Copy the listing below line for line, from its opening line to the one with "rewrite Nat.add_1_r, seq_S, List.filter_app.", both included; stop there.
##### ENTRIES SUPPLIED
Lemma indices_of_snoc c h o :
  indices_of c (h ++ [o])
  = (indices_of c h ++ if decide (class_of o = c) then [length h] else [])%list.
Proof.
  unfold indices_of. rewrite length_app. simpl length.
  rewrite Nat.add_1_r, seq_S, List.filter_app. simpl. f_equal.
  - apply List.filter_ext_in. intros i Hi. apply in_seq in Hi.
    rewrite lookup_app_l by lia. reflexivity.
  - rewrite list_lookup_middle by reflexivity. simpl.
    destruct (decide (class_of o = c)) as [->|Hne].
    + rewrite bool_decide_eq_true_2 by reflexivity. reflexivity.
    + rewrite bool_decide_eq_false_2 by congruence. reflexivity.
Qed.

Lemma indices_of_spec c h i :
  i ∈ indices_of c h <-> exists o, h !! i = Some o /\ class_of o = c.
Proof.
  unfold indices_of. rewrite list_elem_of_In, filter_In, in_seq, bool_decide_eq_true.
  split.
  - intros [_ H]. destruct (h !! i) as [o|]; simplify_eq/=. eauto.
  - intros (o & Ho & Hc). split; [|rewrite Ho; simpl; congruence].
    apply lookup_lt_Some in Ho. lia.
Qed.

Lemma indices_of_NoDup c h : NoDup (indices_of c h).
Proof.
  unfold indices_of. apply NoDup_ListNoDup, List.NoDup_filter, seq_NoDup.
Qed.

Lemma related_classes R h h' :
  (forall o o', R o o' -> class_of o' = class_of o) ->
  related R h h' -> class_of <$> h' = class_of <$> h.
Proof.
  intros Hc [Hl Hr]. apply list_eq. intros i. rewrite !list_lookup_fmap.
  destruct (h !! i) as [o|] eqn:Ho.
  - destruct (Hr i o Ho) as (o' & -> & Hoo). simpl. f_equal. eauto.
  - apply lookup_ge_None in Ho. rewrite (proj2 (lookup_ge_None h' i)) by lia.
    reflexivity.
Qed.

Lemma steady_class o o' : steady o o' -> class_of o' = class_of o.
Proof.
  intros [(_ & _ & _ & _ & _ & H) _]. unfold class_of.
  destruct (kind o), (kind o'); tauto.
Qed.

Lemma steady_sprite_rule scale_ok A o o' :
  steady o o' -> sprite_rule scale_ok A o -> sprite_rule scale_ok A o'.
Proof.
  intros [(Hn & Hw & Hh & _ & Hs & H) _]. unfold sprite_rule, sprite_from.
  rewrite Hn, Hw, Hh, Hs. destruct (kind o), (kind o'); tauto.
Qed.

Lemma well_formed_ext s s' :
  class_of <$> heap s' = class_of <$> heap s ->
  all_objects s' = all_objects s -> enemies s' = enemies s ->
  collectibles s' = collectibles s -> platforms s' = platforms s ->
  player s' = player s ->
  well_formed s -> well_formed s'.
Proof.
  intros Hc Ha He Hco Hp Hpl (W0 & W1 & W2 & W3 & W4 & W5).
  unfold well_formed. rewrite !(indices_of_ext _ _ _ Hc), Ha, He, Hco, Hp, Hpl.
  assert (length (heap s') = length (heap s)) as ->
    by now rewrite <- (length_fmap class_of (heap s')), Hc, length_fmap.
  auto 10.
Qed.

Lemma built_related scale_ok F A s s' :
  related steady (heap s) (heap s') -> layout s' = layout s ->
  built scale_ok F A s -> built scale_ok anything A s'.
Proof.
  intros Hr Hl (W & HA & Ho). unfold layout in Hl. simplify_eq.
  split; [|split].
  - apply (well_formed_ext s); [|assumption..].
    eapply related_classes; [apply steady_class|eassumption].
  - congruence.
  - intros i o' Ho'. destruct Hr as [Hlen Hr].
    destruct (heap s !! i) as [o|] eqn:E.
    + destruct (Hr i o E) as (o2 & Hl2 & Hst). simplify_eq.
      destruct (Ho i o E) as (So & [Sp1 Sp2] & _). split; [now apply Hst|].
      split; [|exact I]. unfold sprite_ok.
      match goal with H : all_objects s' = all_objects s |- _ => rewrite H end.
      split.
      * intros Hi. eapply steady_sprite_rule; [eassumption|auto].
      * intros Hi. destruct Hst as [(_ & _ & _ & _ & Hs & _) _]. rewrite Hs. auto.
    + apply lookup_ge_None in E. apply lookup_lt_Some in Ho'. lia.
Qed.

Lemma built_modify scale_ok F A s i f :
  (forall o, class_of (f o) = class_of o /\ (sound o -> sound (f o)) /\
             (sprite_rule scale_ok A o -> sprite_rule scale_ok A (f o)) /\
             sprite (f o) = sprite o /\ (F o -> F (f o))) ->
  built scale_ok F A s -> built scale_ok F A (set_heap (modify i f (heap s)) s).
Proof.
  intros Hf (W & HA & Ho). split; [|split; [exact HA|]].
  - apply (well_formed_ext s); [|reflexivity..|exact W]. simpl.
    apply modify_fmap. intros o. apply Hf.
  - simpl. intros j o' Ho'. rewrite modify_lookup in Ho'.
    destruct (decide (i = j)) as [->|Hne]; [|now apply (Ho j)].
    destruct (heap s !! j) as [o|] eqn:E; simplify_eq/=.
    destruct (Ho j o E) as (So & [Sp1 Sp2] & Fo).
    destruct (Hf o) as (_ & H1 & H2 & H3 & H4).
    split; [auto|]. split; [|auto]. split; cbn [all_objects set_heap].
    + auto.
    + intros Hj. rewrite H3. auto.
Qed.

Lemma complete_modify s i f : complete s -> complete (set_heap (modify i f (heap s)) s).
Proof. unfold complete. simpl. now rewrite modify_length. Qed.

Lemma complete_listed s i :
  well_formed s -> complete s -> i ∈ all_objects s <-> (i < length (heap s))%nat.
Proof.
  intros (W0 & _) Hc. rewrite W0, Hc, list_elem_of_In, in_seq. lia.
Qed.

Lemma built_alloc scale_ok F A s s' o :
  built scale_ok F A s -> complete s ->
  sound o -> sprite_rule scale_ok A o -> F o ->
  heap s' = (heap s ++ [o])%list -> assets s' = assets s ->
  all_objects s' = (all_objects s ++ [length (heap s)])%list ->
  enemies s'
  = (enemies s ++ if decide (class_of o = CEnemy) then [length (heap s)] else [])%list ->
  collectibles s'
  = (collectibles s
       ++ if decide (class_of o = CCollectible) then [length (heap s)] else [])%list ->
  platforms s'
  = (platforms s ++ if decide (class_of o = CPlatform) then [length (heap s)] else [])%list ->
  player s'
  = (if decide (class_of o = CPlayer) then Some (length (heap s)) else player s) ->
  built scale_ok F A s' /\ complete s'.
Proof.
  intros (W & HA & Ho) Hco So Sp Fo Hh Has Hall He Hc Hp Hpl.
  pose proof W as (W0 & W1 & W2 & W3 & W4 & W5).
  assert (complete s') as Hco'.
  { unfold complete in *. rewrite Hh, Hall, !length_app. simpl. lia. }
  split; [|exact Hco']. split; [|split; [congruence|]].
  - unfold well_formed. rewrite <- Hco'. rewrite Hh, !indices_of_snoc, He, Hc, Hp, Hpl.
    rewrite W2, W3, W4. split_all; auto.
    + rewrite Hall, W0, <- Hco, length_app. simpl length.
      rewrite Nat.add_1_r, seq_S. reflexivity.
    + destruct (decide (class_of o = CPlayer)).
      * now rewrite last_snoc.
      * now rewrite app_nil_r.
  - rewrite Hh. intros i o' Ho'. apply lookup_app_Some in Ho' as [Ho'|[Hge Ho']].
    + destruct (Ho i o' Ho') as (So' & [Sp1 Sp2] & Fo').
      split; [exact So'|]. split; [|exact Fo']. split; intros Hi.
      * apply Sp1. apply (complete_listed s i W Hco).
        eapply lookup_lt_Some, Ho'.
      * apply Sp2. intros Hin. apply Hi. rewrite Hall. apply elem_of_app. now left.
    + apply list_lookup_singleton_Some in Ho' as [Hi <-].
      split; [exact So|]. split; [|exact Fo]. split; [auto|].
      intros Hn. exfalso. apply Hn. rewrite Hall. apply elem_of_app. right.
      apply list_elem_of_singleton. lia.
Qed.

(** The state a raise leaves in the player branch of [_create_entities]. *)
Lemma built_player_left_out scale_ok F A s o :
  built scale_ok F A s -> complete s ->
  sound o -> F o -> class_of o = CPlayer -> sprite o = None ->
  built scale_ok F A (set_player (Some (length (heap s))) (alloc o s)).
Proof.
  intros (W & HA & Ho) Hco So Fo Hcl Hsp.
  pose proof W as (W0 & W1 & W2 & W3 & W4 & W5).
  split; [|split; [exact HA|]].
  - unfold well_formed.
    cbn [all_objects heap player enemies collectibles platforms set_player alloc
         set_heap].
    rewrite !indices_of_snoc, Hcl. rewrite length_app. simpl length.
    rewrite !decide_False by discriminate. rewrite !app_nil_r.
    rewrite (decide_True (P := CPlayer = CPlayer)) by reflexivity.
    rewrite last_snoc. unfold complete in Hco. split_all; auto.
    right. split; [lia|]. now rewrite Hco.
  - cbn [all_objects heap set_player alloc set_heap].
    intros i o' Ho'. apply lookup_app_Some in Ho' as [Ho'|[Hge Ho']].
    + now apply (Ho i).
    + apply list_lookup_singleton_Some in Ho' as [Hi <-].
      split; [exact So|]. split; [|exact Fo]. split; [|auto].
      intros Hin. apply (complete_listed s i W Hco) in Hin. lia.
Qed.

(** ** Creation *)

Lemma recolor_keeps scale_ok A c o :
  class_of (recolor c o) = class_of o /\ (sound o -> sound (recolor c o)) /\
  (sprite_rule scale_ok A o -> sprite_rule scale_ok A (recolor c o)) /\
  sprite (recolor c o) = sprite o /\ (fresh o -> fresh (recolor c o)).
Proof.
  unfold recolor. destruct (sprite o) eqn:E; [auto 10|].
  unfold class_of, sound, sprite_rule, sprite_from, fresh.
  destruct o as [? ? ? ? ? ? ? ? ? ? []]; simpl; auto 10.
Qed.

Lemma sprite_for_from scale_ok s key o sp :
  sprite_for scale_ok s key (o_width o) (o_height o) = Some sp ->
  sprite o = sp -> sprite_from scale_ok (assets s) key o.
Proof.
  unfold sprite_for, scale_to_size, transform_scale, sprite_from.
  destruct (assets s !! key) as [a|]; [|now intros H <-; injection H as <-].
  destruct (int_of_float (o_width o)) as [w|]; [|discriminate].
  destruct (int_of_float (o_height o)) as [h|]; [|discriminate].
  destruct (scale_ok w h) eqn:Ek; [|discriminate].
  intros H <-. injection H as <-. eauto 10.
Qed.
##########
RESPONSE FOR THIS EXERCISE ▸
Lemma indices_of_snoc c h o :
  indices_of c (h ++ [o])
  = (indices_of c h ++ if decide (class_of o = c) then [length h] else [])%list.
Proof.
  unfold indices_of. rewrite length_app. simpl length.
  rewrite Nat.add_1_r, seq_S, List.filter_app. simpl. f_equal.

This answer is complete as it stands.